My colleague, Tim Bousquet, responded with a partial accounting of the millions in “unconditionally unrepayable,” “conditionally repayable” and occasionally maybe someday repayable federal and provincial loans, grants, contributions and guarantees to Risley’s various ventures, including Clearwater and Ocean Nutrition, the world’s largest Omega-3 nutritional supplements manufacturer.

“This is how you become a billionaire in Nova Scotia,” Tim wrote. “You get the taxpayer to finance you.”

I may have missed it, but I don’t recall seeing any stories about how Risley intended to share with taxpayers some of the rewards he reaped from selling Ocean Nutrition to Royal DSM in 2012 for $600 million, or from Clearwater’s $1-billion sale this year.

Meanwhile, back at the counting-house, Risley does his best to pay as little in tax as possible. While I don’t have a clue what he does or doesn’t pay, I think this example may be instructive about his general approach. In 2011, the Chronicle Herald’s Chris Lambie documented, Risley used a shell company to try to “avoid paying federal taxes on a $30 million line of credit” he’d used to construct a previous yacht.

So it was, is, and perhaps ever will be.

As I continued my scroll/stroll/troll through my news feed that morning, I came across this report from Canadians for Tax Fairness: It’s Time to Tax Extreme Wealth Inequality. In the past decade,  its report said, “the number and wealth of Canada’s billionaires has more than doubled. Only the top one per cent increased their share of total wealth from 2010 to 2019 while the share of all other groups declined.” During the April-October period of the current pandemic, the wealth of Canada’s biggest billionaires even grew by 28 per cent.
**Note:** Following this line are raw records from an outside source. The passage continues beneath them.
Definition deleteMax : M queue unit :=
  q ← get;
  if empty q then mret ()
  else
    e ← assert_some (last (sorted_by_value q));
    unlink e;;
    modify (set_by_value (delete (pred (length (sorted_by_value q))))).
(** *** changeValue

    The source marks this method as not yet ported to the nested
    [sorted_by_key] (its TODO), and three of its statements do not
    fit the types of the new containers.  They are read as the same
    call on the entry the argument stands for:
    - [ov] is the first entry of the key group, a value pointer with
      its set; [sorted_by_value.erase(deleted_pair)] and
      [sorted_by_value.insert(deleted_pair)] act on the element
      [(k, ov.first)], and [erase] with an element argument is the
      erase-by-key overload, which removes every equivalent element;
    - [es_it->second.insert(nv)] adds an entry for [nv] to the key
      group, with an empty set, unless an equivalent value is there.
    [es_it->second.erase(nv)] and [es_it->second.insert(ov)] are
    well typed as they stand. *)
Definition changeValue (key : K) (value : V) : M queue unit :=
  k ← make_shared key;
  q ← get;
  tick;;
  match find_pos fst KeyComparer k (sorted_by_key q) with
  | None => throw PriorityQueueNotFoundException
  | Some es_it =>
      assert (negb (is_nil (second_at es_it (sorted_by_key q))));;
      ov ← assert_some (head (second_at es_it (sorted_by_key q)));
      modify (set_by_key (on_second (delete 0) es_it));;
      let deleted_pair : element K V := (k, ov.1) in
      tick;;
      modify (set_by_value (erase_key id ValueKeyComparer deleted_pair));;
      nv ← make_shared value;
      try_catch
        (tick;;
         modify (set_by_key (on_second (λ g, (try_emplace fst ValueComparer (nv, []) g).2) es_it));;
         try_catch
           (tick;;
            modify (set_by_value (λ c, (oc_insert id ValueKeyComparer (k, nv) c).2)))
           (λ ex,
              modify (set_by_key (on_second (erase_key fst ValueComparer nv) es_it));;
              throw ex))
        (λ _,
           modify (set_by_key (on_second (λ g, (try_emplace fst ValueComparer ov g).2) es_it));;
           modify (set_by_value (λ c, (oc_insert id ValueKeyComparer deleted_pair c).2));;
           throw PriorityQueueInsertionException)
  end.

(** *** merge

    The state is the pair of the receiver and the argument, with the
    two rollback containers as locals. *)

Record merge_locals := MergeLocals {
  sorted_by_value_rollback : list (element K V);
  sorted_by_key_rollback : key_map K V
}.

Definition merge_state : Type := (queue * queue) * merge_locals.

Definition on_this (f : queue → queue) (s : merge_state) : merge_state :=
  ((f s.1.1, s.1.2), s.2).
Definition on_other (f : queue → queue) (s : merge_state) : merge_state :=
  ((s.1.1, f s.1.2), s.2).
Definition on_value_rollback (f : list (element K V) → list (element K V)) (s : merge_state) : merge_state :=
  (s.1, MergeLocals (f (sorted_by_value_rollback s.2)) (sorted_by_key_rollback s.2)).
Definition on_key_rollback (f : key_map K V → key_map K V) (s : merge_state) : merge_state :=
  (s.1, MergeLocals (sorted_by_value_rollback s.2) (f (sorted_by_key_rollback s.2))).
(** * The GCE backend of the worker: a shallow embedding of [backend/gce.go]

    The provider turns "run this build script on a clean machine" into a
    life cycle on Google Compute Engine.  Every remote party (the cloud
    control plane, the guest's SSH daemon, the Go libraries) appears here
    as an explicit oracle: a record of answers that the embedded code
    consumes in the order in which the Go code asks for them. *)

From Stdlib Require Import ZArith Ascii String List Lia Sorted.
From stdpp Require Import gmap strings list pretty.

Set Warnings "-clear-no-such-hyp".

Local Open Scope string_scope.
Local Open Scope list_scope.
Local Open Scope Z_scope.

(** ** Errors and fallible results *)

(** One entry of [compute.OperationError.Errors]. *)
Record OperationErrorErrors := {
  Code : string;
  Location : string;
  Message : string
}.

Record OperationError := {
  Errors : list OperationErrorErrors
}.

(** The values of Go's [error] interface that the backend can see. *)
Inductive error :=
| Errorf (msg : string)               (* built with fmt.Errorf in this package *)
| ErrStaleVM                          (* the package sentinel *)
| gceOpError (Err : OperationError)   (* &gceOpError{Err: ...} *)
| ExitError (exitStatus : Z)          (* ssh.ExitError *)
| Canceled                            (* context.Canceled *)
| DeadlineExceeded                    (* context.DeadlineExceeded *)
| LibError (origin msg : string).     (* any other error of a library *)

(** A Go result pair [(v, err)]. *)
Inductive result (A : Type) :=
| Ok (a : A)
| Err (e : error).
Arguments Ok {A} a.
Arguments Err {A} e.

#[global] Instance result_ret : MRet result := fun A a => Ok a.

#[global] Instance result_bind : MBind result := fun A B k r =>
  match r with
  | Ok a => k a
  | Err e => Err e
  end.

Definition is_Err {A} (r : result A) : bool :=
  match r with Err _ => true | Ok _ => false end.

Definition errorEq (e1 e2 : error) : bool :=
  match e1, e2 with
  | ErrStaleVM, ErrStaleVM => true
  | Canceled, Canceled => true
  | DeadlineExceeded, DeadlineExceeded => true
  | _, _ => false
  end.

Fixpoint strings_Join (l : list string) (sep : string) : string :=
  match l with
  | [] => ""
  | [s] => s
  | s :: rest => s +:+ sep +:+ strings_Join rest sep
  end.

(** The [Error] method of [gceOpError]. *)
Definition gceOpError_Error (oe : OperationError) : string :=
  let errStrs :=
    foldl (fun errStrs err =>
             errStrs ++ ["code=" +:+ Code err +:+ " location=" +:+ Location err
                         +:+ " message=" +:+ Message err])
          [] (Errors oe) in
  strings_Join errStrs ", ".

(** ** The configuration store *)

Module config.

(** Modelled from the spec: the [config] package is not part of the
    sources at hand.  A provider configuration is a mapping from option
    name to string with a presence test, a read that yields the empty
    string for an absent option, and set/unset. *)
Abbreviation ProviderConfig := (gmap string string).

Definition IsSet (pc : ProviderConfig) (key : string) : bool :=
  bool_decide (is_Some (pc !! key)).

Definition Get (pc : ProviderConfig) (key : string) : string :=
  default "" (pc !! key).

Definition Set_ (pc : ProviderConfig) (key value : string) : ProviderConfig :=
  <[key := value]> pc.

Definition Unset (pc : ProviderConfig) (key : string) : ProviderConfig :=
  delete key pc.

End config.
Import config.

(** ** Byte-wise order on strings, and [sort.Strings] *)

(** Go compares strings byte by byte. *)
Fixpoint string_le (s t : string) : bool :=
  match s, t with
  | EmptyString, _ => true
  | String _ _, EmptyString => false
  | String a s', String b t' =>
      if (N_of_ascii a <? N_of_ascii b)%N then true
      else if (N_of_ascii a =? N_of_ascii b)%N then string_le s' t'
      else false
  end.

Fixpoint insertSorted (s : string) (l : list string) : list string :=
  match l with
  | [] => [s]
  | t :: rest => if string_le s t then s :: l else t :: insertSorted s rest
  end.

(** [sort.Strings]: the names in increasing order. *)
Definition sort_Strings (l : list string) : list string :=
  foldr insertSorted [] l.

(** ** Cloud objects *)

Record Image := {
  Name : string;
  SelfLink : string
}.

#[global] Instance Image_inhabited : Inhabited Image :=
  populate {| Name := ""; SelfLink := "" |}.

(** [StartAttributes], the part the resolver reads. *)
Record StartAttributes := {
  Language : string;
  OsxImage : string;
  Dist : string;
  Group : string;
  OS : string
}.

(** [image.Params] *)
Record Params := {
  pInfra : string;
  pLanguage : string;
  pOsxImage : string;
  pDist : string;
  pGroup : string;
  pOS : string
}.

(** The [image.Selector] interface. *)
Record Selector := {
  Select : Params -> result string
}.

Record Zone := { zoneName : string }.
Record MachineType := { mtSelfLink : string }.
Record Network := { nwSelfLink : string }.

(** ** Provider state *)

Record gceAccountJSON := {
  ClientEmail : string;
  PrivateKey : string
}.

(** The token-refreshing HTTP client built from the [jwt.Config]; the
    transport is the process-wide override when one is installed. *)
Record HttpClient := {
  jwtEmail : string;
  jwtPrivateKey : string;
  jwtScopes : list string;
  jwtTokenURL : string;
  Transport : option string
}.

(** [compute.Service] *)
Record Service := {
  svcClient : HttpClient
}.

Record Signer := { signerKey : string }.

Record gceInstanceConfig := {
  icMachineType : option MachineType;
  icZone : option Zone;
  icNetwork : option Network;
  DiskType : string;
  DiskSize : Z;
  SSHKeySigner : Signer;
  SSHPubKey : string;
  AutoImplode : bool;
  HardTimeoutMinutes : Z
}.

Record gceProvider := {
  client : Service;
  projectID : string;
  ic : gceInstanceConfig;
  cfg : ProviderConfig;
  imageSelectorType : string;
  imageSelector : option Selector;
  instanceGroup : string;
  bootPollSleep : Z;
  defaultLanguage : string;
  defaultImage : string;
  uploadRetries : Z;
  uploadRetrySleep : Z
}.

(** ** Constants *)

Definition second : Z := 1000000000.

Definition defaultGCEZone := "us-central1-a".
Definition defaultGCEMachineType := "n1-standard-2".
Definition defaultGCENetwork := "default".
Definition defaultGCEDiskSize : Z := 20.
Definition defaultGCELanguage := "minimal".
Definition defaultGCEBootPollSleep : Z := 3 * second.
Definition defaultGCEUploadRetries : Z := 10.
Definition defaultGCEUploadRetrySleep : Z := 5 * second.
Definition defaultGCEHardTimeoutMinutes : Z := 130.
Definition defaultGCEImageSelectorType := "legacy".
Definition defaultGCEImage := "travis-ci-mega.+".

(** [fmt.Sprintf(gceImageTravisCIPrefixFilter, language)] *)
Definition gceImageTravisCIPrefixFilter (language : string) : string :=
  "name eq ^travis-ci-" +:+ language +:+ ".+".

Definition errGCEMissingIPAddressError : error := Errorf "no IP address found".

Definition DevstorageFullControlScope :=
  "https://www.googleapis.com/auth/devstorage.full_control".
Definition ComputeScope := "https://www.googleapis.com/auth/compute".

(** ** The Go libraries the constructor calls

    None of these belongs to the repository; each is an oracle.  Durations
    are [time.Duration] values, that is nanoseconds. *)
Record GoLib := {
  ioutil_ReadFile : string -> result string;
  json_Unmarshal : string -> result gceAccountJSON;
  strings_TrimSpace : string -> string;
  strings_ToUpper : string -> string;
  strconv_Quote : string -> string;
  gceCustomHTTPTransport : option string;
  compute_New : HttpClient -> result Service;
  pem_Decode : string -> option string;
  x509_DecryptPEMBlock : string -> string -> result string;
  x509_ParsePKCS1PrivateKey : string -> result string;
  ssh_NewSignerFromKey : string -> result Signer;
  strconv_ParseInt : string -> result Z;
  strconv_ParseUint : string -> result Z;
  strconv_ParseBool : string -> result bool;
  time_ParseDuration : string -> result Z;
  url_Parse : string -> result string;
  image_NewEnvSelector : ProviderConfig -> result Selector;
  image_NewAPISelector : string -> Selector
}.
The tax lobby group, which noted Justin Trudeau’s federal Liberals have committed to identifying ways to tax away that extreme wealth inequality, offered Ottawa some suggestions. “A progressive annual wealth tax on the richest Canadians, on wealth of over $10 million, could generate $20 billion annually,” it pointed out. “Other progressive tax reforms such as closing tax loopholes and tackling tax havens could raise billions more.”

Maybe we could use some of those billions to twin those highways John Risley is so keen on. Or not.